Mounting an arm potentiometer

Hello. I was wondering if anyone could give me any tips, pointers, or general help on mounting a potentiometer to an arm. Any pictures would be cool too! thanks.

Hazmatt,

How does the arm work? Live or dead axle?
Knowing that we can help you decide the best way to mount it.

Either way, use a flexible coupling like surgical tubing to avoid side loading the potentiometer shaft, which will ruin it real quickly.

A key thing to keep in mind when deciding where to mount a potentiometer is where will the potentiometer get the most resolution. Generally there are two types of potentiometers, 3/4 turn and 10 turn. You’ll want to mount the potentiometer where it will take close to full advantage of number of turns, in order to increase the resolution and give your programmers better feedback data. For instance, if you have an arm that goes from pointing directly down to directly up, that is a 180 degree change, and a 3/4 turn pot mounted directly to the arm joint would work. However, if you wanted to have your potentiometer in a slightly less precarious position (ie. not on the top of your robot) you could attach a 10 turn potentiometer to one of the gear/chain reductions (if you have any) that would roughly translate 10 turns of the pot to half a revolution of the arm (a 20:1 ratio), given that the arm is still only traveling from down to up.

As far as actually mounting the pot, be sure not to mount it anywhere where significant side load will be applied, since more than a little side load can break the pot. A safe bet would be to mount the pot directly to the one of the arms drive shaft that is already supported on both sides, via some sort of coupler. We’ve used pots every year the last 4 years for various things from arms to shooters to crab drives, unfortunately I don’t have any close-up pictures on how we mounted them. Hope this helps.

Mike C.

If you buy decent pots, (I’m very partial to the ETI MW22 series. ~$10ish on mouser)you can get 3, 5 and 10 turns.

Also, using surgical tubing as a flexible coupler idea. I first saw 330 do this last year, and have used it in several situations since. Very easy to do, and makes up for poor tolerances. Also, it will slip before breaking the POT if you have it go too far for some reason.

Is there a picture of how surgical tubing and a pot would work ?
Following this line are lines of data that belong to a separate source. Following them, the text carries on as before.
(** X14.  What [admin_delete_student] deletes is gone and nothing else is:
    for an administrator and a stored student, the student is no longer
    found, no attendance row of that student is left, every other student is
    found as before, the attendance rows left are exactly those of the
    other students, and class sessions and tokens are untouched. *)
Theorem deleted_student_is_forgotten st sess sid s :
  login_required (Session.role sess) "admin" = true ->
  Student_get st sid = Some s ->
  exists st',
    admin_delete_student st sess sid
    = (Http (Redirect "/admin/students" [("Student deleted successfully!", "success")]),
       st')
    /\ Student_get st' sid = None
    /\ has_attendance st' sid = false
    /\ (forall k, k <> sid -> Student_get st' k = Student_get st k)
    /\ (forall a, In a (attendance st')
                  <-> In a (attendance st) /\ Attendance.student_id a <> sid)
    /\ class_sessions st' = class_sessions st
    /\ qr_sessions st' = qr_sessions st.
Proof.
  intros Hadm Hget.
  destruct (find_key_in _ _ _ _ Hget) as [_ Hid].
  eexists. unfold admin_delete_student. rewrite Hadm, Hget, Hid. cbn [negb].
  split; [reflexivity|].
  assert (Hatt : forall a,
            In a (filter (fun a => negb (Attendance.student_id a =? sid))
                         (attendance st))
            <-> In a (attendance st) /\ Attendance.student_id a <> sid).
  { intros a. rewrite filter_In, negb_true_iff, Z.eqb_neq. reflexivity. }
  repeat split.
  - apply (find_key_filter_same Student.id).
  - apply has_attendance_false. cbn [attendance set_students set_attendance].
    intros a Ha. now apply Hatt in Ha.
  - intros k Hk. now apply (find_key_filter_other Student.id).
  - now apply Hatt.
  - now apply Hatt.
  - intros [H1 H2]. now apply Hatt.
Qed.

Lemma find_key_edit_same (k : Z) (s' : Student.t) (l : list Student.t) :
  Student.id s' = k ->
  find (fun s => Student.id s =? k)
       (map (fun s => if Student.id s =? k then s' else s) l)
  = option_map (fun _ => s') (find (fun s => Student.id s =? k) l).
Proof.
  intros Hid. induction l as [|y l IH]; simpl; [reflexivity|].
  destruct (Student.id y =? k) eqn:E.
  - now rewrite Hid, Z.eqb_refl.
  - rewrite E. exact IH.
Qed.

Lemma find_key_edit_other (k k0 : Z) (s' : Student.t) (l : list Student.t) :
  Student.id s' = k0 -> k <> k0 ->
  find (fun s => Student.id s =? k)
       (map (fun s => if Student.id s =? k0 then s' else s) l)
  = find (fun s => Student.id s =? k) l.
Proof.
  intros Hid Hk. induction l as [|y l IH]; simpl; [reflexivity|].
  destruct (Student.id y =? k0) eqn:E.
  - apply Z.eqb_eq in E.
    assert ((Student.id s' =? k) = false) as -> by (apply Z.eqb_neq; congruence).
    assert ((Student.id y =? k) = false) as -> by (apply Z.eqb_neq; congruence).
    exact IH.
  - now rewrite IH.
Qed.

(** X15.  What [admin_edit_student] accepts is what is found afterwards: for
    an administrator's POST for a stored student, with every required field
    and a roll number that is the student's own or no student's, the row
    under the same key holds the submitted fields (an empty device id stored
    as none), every other student is found as before, and the attendance
    rows, which refer to the key, are untouched. *)
Theorem edited_student_is_found st sess url sid s0 roll name batch course year dev :
  login_required (Session.role sess) "admin" = true ->
  Student_get st sid = Some s0 ->
  roll = Student.roll_number s0 \/ Student_by_roll st (Some roll) = None ->
  exists st',
    admin_edit_student st sess POST url sid
      (mkform (Some roll) (Some name) (Some batch) (Some course) (Some year) dev)
    = (Http (Redirect "/admin/students" [("Student updated successfully!", "success")]),
       st')
    /\ Student_get st' sid
       = Some (Student.mk sid roll name batch course year (or_None dev))
    /\ (forall k, k <> sid -> Student_get st' k = Student_get st k)
    /\ attendance st' = attendance st.
Proof.
  intros Hadm Hget Hroll.
  destruct (find_key_in _ _ _ _ Hget) as [_ Hid].
  eexists. split.
  - unfold admin_edit_student. rewrite Hadm, Hget. cbn [negb f_roll f_name f_batch
      f_course f_year f_device_id].
    destruct (column_is (Student.roll_number s0) (Some roll)) eqn:Hsame; cbn [negb].
    + reflexivity.
    + destruct Hroll as [->|Hnone].
      * simpl in Hsame. now rewrite String.eqb_refl in Hsame.
      * rewrite Hnone. reflexivity.
  - rewrite Hid. unfold Student_get. cbn [students set_students attendance].
    repeat split.
    + rewrite find_key_edit_same by reflexivity.
      fold (Student_get st sid). now rewrite Hget.
    + intros k Hk. now apply find_key_edit_other.
Qed.

(** ** Export *)

Lemma for_each_total {A B : Type} (body : A -> option B) (l : list A) :
  (forall x, In x l -> body x <> None) ->
  exists ys, for_each body l = Some ys /\ List.length ys = List.length l.
Proof.
  induction l as [|x l IH]; simpl; intros H; [now exists []|].
  destruct (body x) as [y|] eqn:Hx; [|exfalso; apply (H x); auto].
  destruct IH as (ys & -> & Hlen); [intros z Hz; apply H; auto|].
  exists (y :: ys). simpl. auto.
Qed.

Lemma for_each_raises {A B : Type} (body : A -> option B) (l : list A) (x : A) :
  In x l -> body x = None -> for_each body l = None.
Proof.
  induction l as [|y l IH]; simpl; [tauto|].
  intros [->|Hin] Hx.
  - now rewrite Hx.
  - destruct (body y); [|reflexivity]. now rewrite IH.
Qed.

Lemma find_key_found {A : Type} (key : A -> Z) (l : list A) (k : Z) :
  In k (map key l) -> find (fun y => key y =? k) l <> None.
Proof.
  intros Hin H. apply in_map_iff in Hin. destruct Hin as (x & Hk & Hx).
  pose proof (find_none _ _ H x Hx) as Hf. simpl in Hf.
  apply Z.eqb_neq in Hf. contradiction.
Qed.

(** X16.  When every attendance row refers to a stored student, which
    requests handled one after another keep, the export of a stored class
    session does not raise:
    it answers with the CSV whose rows are the header and one row per
    attendance row of that class session, in table order.  When some row of
    the class session refers to no student, it raises. *)
Theorem export_session_rows lib st sess now sid cs :
  login_required (Session.role sess) "admin" = true ->
  ClassSession_get st sid = Some cs ->
  let records := filter (fun r => Attendance.class_session_id r =? ClassSession.id cs)
                        (attendance st) in
  (attendance_refers st ->
   exists rows,
     admin_export lib st sess POST now (Some "session") (inr sid)
     = Csv [Str "attendance_session_"; Int (ClassSession.id cs); Str "_";
            Iso_date (ClassSession.date cs); Str ".csv"]
           (session_header :: rows)
     /\ for_each (session_row st cs) records = Some rows
     /\ List.length rows = List.length records)
  /\ (forall r, In r records -> Student_get st (Attendance.student_id r) = None ->
      admin_export lib st sess POST now (Some "session") (inr sid)
      = Http (Raise "AttributeError")).
Proof.
  intros Hadm Hcs records.
  unfold admin_export. rewrite Hadm, Hcs.
  cbn [negb column_is String.eqb Ascii.eqb Bool.eqb]. fold records.
  split.
  - intros Hrefs.
    destruct (for_each_total (session_row st cs) records) as (rows & Hrows & Hlen).
    { intros r Hr. apply filter_In in Hr. destruct Hr as [Hr _].
      unfold session_row, Attendance_student, Student_get.
      pose proof (find_key_found Student.id (students st) _ (proj1 (Hrefs r Hr))) as Hf.
      destruct (find _ _); [discriminate|contradiction]. }
    exists rows. rewrite Hrows. auto.
  - intros r Hr Hnone.
    rewrite (for_each_raises (session_row st cs) records r Hr); [reflexivity|].
    unfold session_row, Attendance_student. now rewrite Hnone.
Qed.

(** X17.  With any mode other than "session", the export writes every
    attendance row: when every attendance row refers to a stored student and
    a stored class session and the ordering returns rows of the table, the
    answer is the CSV named after the day of the request, with the header
    and one row per ordered attendance row, and nothing raises. *)
Theorem export_all_rows lib st sess now mode session_id :
  login_required (Session.role sess) "admin" = true ->
  column_is "session" mode = false ->
  attendance_refers st ->
  (forall a, In a (order_by_timestamp_desc lib (attendance st)) ->
             In a (attendance st)) ->
  exists rows,
    admin_export lib st sess POST now mode session_id
    = Csv [Str "attendance_all_"; Iso_date (date_of now); Str ".csv"]
          (all_header :: rows)
    /\ for_each (all_row st) (order_by_timestamp_desc lib (attendance st))
       = Some rows
    /\ List.length rows
       = List.length (order_by_timestamp_desc lib (attendance st)).
Proof.
  intros Hadm Hmode Hrefs Horder.
  unfold admin_export. rewrite Hadm, Hmode. cbn [negb].
  destruct (for_each_total (all_row st)
              (order_by_timestamp_desc lib (attendance st)))
    as (rows & Hrows & Hlen).
  { intros r Hr. apply Horder in Hr. destruct (Hrefs r Hr) as [Hs Hc].
    unfold all_row, Attendance_student, Attendance_class_session, Student_get,
      ClassSession_get.
    pose proof (find_key_found Student.id _ _ Hs) as Hfs.
    pose proof (find_key_found ClassSession.id _ _ Hc) as Hfc.
    destruct (find _ (class_sessions st)); [|contradiction].
    destruct (find _ (students st)); [discriminate|contradiction]. }
  exists rows. rewrite Hrows. auto.
Qed.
Regarding flexible couplings …

1388 has used Helicals in the last couple years for adding feedback to our arms. A former 1388 father/mentor is actually one of the engineers at the company.

You can see it used in this picture on our 2007 bot:

http://www.eaglerobotics.com/2007/heli.jpg

This is how we did it last year:

http://www.team383.com.br/temp/imgs%20ChiefDelphi/potenciometro.jpg

We have used vinyl tubing for mounting pots on several different mechanisms. It works very well, however, sometimes we have had problems with the shafts slipping inside the vinyl tubing. To fix this, we have usually drilled a hole through the shaft and through the tubing and pinned it with a cotter pin (a paper clip works just as well…:))

Here is another method.

potmounting.jpg


potmounting.jpg

Dead axle, right? I’m looking at our options for this year (too much torque to use a live axle) and yours seems like a good one. Did you have problems side loading the potentiometer? Is the pot shaft pinned against the aluminum channel or is it a simple interference fit or what?

Thanks!

The little arm has a clamp screw, and a slot that you can’t see that lets it compress and clamp onto the pot shaft. Very little side load, notice the slot where the nylon screw contacts the little arm. Worked fine all season, and we took it off and used it on a different type of prototype robot this year.

This is kind of a different way to do it, Its not suggested but it is a quick and easy and “relatively” reliable way to do a arm pot. I’ve used this method on encoders and pots on arms and drivetrains, all you need is a little wheel a bit of apoxy to mount the wheel to the shaft of the pot and a rounded area of whatever your measuring.

A problem with this method however is you have to constantly adjust your pot, every match you have to set it to make sure it didn’t move and recalibrate.

However if you need a creative solution and can’t drill into the end of the shaft or create a special coupler this is a solution we’ve used in the past and does work, and works well within the 2 minute First matches.

http://picasaweb.google.com/DanRRichardson/2007Robot/photo#5163904765271712450

1126 has used the pneumatic tubing with a little heat to attach it to the pot, haven’t had any issues with it.

we drive our pot with spur gears, (one on the pot and the other on the drive shaft for the arm), and have had no problems with side loads.

Thanks for all the helpful pictures !

no we actually use tiagon tubing (not sure if that is spelled right)

In '05, '07, and this year, we’ve tapped off the first arm reduction sprocket (as seen here - that picture is from '07). Generally we mount an idler sprocket to help tension the chain, then tap the pot sprocket off of the idler. Keeps things simple. Couldn’t find any other pictures, but you can try scanning through Joe’s website for any that I may have missed.

It was a pain, but i finally got it mounted with a belt drive. Can someone clarify something for me, though? Do all the pots i use have to be 100k, are other pots against the rules?

We used a 1k pot, driven via K’nex gears! its really cool and works very well.